# [WORK ITEM]
Would you repeat exactly the part of the listing below that runs from the line containing "(** * Hearts" down to the line containing "match s with", inclusive, and nothing else?

# [DATA]
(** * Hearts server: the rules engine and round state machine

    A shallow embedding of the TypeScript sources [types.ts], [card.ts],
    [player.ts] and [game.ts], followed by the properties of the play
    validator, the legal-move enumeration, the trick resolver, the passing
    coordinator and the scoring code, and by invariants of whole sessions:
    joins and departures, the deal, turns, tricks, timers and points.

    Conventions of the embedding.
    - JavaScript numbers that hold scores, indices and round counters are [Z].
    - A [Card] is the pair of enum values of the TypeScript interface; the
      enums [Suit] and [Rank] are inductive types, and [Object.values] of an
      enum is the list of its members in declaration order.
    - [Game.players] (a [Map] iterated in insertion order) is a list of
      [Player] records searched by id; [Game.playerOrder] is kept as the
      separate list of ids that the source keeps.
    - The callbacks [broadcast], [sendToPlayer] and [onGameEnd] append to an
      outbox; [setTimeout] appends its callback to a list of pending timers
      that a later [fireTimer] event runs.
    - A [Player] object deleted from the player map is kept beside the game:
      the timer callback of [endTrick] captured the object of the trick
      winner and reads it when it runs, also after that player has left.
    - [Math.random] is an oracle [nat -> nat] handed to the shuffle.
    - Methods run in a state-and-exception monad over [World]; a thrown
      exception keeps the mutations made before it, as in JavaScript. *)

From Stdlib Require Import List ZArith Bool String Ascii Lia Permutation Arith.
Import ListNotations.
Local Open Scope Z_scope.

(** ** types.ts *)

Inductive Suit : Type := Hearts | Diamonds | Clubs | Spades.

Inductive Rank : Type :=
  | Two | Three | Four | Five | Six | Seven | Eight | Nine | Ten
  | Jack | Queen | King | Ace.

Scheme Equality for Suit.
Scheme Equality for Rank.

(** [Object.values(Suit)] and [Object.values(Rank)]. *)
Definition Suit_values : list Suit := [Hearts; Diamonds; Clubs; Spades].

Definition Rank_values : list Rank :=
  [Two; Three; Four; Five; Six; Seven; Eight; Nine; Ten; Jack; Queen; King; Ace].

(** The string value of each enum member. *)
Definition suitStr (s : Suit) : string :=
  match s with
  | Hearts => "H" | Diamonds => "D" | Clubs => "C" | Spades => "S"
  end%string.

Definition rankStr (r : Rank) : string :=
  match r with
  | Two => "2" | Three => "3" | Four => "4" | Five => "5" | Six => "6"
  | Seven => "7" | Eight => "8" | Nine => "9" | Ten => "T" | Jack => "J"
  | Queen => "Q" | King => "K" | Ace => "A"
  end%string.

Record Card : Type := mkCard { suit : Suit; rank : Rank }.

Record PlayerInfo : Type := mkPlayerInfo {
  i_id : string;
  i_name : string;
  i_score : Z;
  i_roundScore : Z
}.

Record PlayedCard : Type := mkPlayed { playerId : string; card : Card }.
--
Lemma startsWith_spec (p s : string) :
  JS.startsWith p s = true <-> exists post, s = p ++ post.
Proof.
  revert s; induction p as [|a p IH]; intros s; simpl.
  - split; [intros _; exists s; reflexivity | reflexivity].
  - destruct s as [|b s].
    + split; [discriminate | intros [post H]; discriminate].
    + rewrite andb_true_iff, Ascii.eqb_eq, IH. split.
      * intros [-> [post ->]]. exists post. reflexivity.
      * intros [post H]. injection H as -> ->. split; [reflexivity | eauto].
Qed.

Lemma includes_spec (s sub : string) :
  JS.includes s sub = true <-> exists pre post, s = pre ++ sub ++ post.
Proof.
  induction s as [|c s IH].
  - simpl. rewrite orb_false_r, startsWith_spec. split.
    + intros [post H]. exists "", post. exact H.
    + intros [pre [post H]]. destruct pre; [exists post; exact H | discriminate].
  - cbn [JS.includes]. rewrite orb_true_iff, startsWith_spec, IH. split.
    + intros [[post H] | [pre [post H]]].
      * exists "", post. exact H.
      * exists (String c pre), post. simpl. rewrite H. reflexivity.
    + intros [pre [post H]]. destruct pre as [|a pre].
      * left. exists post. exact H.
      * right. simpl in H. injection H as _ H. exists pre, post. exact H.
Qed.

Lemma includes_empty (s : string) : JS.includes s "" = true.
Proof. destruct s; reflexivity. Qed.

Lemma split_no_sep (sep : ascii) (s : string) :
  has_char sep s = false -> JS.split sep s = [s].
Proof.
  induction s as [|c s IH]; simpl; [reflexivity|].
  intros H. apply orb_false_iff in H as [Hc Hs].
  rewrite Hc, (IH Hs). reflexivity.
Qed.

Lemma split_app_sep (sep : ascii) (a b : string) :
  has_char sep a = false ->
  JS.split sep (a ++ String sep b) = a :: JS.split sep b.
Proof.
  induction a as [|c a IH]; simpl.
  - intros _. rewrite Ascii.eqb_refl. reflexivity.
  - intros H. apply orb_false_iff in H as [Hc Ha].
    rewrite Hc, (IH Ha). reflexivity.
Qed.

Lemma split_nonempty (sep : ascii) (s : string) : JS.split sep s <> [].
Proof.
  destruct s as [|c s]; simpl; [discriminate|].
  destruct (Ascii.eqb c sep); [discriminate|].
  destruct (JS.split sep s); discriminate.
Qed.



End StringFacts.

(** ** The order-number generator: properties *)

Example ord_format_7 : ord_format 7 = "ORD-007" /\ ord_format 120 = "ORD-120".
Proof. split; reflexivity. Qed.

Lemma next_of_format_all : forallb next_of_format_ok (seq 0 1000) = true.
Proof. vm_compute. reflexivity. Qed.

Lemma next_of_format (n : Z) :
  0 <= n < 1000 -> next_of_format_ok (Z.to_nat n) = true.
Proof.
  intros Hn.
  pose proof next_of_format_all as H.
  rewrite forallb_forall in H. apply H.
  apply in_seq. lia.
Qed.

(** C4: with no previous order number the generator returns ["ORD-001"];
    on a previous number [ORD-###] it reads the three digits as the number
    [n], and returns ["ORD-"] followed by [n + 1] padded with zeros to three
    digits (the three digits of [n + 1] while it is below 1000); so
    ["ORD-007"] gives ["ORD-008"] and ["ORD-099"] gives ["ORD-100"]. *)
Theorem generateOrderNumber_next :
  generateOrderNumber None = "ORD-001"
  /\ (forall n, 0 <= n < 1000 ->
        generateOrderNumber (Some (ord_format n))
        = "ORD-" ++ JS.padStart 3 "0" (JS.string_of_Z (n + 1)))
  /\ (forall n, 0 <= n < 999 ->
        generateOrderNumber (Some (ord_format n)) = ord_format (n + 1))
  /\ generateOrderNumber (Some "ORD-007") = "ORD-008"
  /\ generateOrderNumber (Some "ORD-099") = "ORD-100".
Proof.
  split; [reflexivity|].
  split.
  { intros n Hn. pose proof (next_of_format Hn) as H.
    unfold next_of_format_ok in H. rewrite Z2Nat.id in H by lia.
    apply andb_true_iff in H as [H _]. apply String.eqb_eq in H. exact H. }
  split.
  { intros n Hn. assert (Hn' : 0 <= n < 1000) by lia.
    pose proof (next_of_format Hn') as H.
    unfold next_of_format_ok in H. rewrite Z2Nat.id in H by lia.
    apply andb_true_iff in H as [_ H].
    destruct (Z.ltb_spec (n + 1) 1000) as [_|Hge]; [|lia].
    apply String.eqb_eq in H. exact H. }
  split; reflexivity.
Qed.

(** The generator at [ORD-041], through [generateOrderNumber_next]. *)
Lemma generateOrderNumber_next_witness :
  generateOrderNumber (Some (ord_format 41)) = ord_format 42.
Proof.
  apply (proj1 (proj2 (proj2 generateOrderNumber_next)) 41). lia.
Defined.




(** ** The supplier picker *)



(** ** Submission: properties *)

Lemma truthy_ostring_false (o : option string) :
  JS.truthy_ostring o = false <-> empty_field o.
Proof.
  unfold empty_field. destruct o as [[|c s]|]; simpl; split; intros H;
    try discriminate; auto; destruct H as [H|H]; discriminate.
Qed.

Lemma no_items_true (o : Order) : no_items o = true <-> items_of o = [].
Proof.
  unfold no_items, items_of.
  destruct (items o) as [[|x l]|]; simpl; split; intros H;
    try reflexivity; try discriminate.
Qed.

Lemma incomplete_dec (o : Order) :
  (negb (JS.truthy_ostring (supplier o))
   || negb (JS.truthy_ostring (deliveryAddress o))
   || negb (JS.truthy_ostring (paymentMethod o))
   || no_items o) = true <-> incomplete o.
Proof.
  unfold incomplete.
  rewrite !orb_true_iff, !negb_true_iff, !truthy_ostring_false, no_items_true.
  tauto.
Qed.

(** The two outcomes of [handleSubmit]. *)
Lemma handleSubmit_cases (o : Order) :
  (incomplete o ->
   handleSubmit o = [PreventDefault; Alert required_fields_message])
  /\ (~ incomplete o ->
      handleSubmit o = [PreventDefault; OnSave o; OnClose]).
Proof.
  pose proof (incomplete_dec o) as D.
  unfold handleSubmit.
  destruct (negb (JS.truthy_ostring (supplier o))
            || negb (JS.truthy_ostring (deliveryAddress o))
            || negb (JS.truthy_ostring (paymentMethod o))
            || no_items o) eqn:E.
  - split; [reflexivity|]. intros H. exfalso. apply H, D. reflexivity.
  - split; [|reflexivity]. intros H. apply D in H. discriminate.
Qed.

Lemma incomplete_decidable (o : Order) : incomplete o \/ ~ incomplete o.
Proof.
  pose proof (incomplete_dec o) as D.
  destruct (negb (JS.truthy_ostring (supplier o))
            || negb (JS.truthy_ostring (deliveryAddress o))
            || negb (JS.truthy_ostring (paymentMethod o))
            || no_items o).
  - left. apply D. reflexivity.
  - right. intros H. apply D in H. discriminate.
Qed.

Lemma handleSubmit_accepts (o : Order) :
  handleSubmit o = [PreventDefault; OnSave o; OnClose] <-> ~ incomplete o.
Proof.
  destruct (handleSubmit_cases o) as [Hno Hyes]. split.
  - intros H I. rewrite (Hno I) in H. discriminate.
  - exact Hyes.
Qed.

# [THE COMPLETED TASK]
(** * Hearts server: the rules engine and round state machine

    A shallow embedding of the TypeScript sources [types.ts], [card.ts],
    [player.ts] and [game.ts], followed by the properties of the play
    validator, the legal-move enumeration, the trick resolver, the passing
    coordinator and the scoring code, and by invariants of whole sessions:
    joins and departures, the deal, turns, tricks, timers and points.

    Conventions of the embedding.
    - JavaScript numbers that hold scores, indices and round counters are [Z].
    - A [Card] is the pair of enum values of the TypeScript interface; the
      enums [Suit] and [Rank] are inductive types, and [Object.values] of an
      enum is the list of its members in declaration order.
    - [Game.players] (a [Map] iterated in insertion order) is a list of
      [Player] records searched by id; [Game.playerOrder] is kept as the
      separate list of ids that the source keeps.
    - The callbacks [broadcast], [sendToPlayer] and [onGameEnd] append to an
      outbox; [setTimeout] appends its callback to a list of pending timers
      that a later [fireTimer] event runs.
    - A [Player] object deleted from the player map is kept beside the game:
      the timer callback of [endTrick] captured the object of the trick
      winner and reads it when it runs, also after that player has left.
    - [Math.random] is an oracle [nat -> nat] handed to the shuffle.
    - Methods run in a state-and-exception monad over [World]; a thrown
      exception keeps the mutations made before it, as in JavaScript. *)

From Stdlib Require Import List ZArith Bool String Ascii Lia Permutation Arith.
Import ListNotations.
Local Open Scope Z_scope.

(** ** types.ts *)

Inductive Suit : Type := Hearts | Diamonds | Clubs | Spades.

Inductive Rank : Type :=
  | Two | Three | Four | Five | Six | Seven | Eight | Nine | Ten
  | Jack | Queen | King | Ace.

Scheme Equality for Suit.
Scheme Equality for Rank.

(** [Object.values(Suit)] and [Object.values(Rank)]. *)
Definition Suit_values : list Suit := [Hearts; Diamonds; Clubs; Spades].

Definition Rank_values : list Rank :=
  [Two; Three; Four; Five; Six; Seven; Eight; Nine; Ten; Jack; Queen; King; Ace].

(** The string value of each enum member. *)
Definition suitStr (s : Suit) : string :=
  match s with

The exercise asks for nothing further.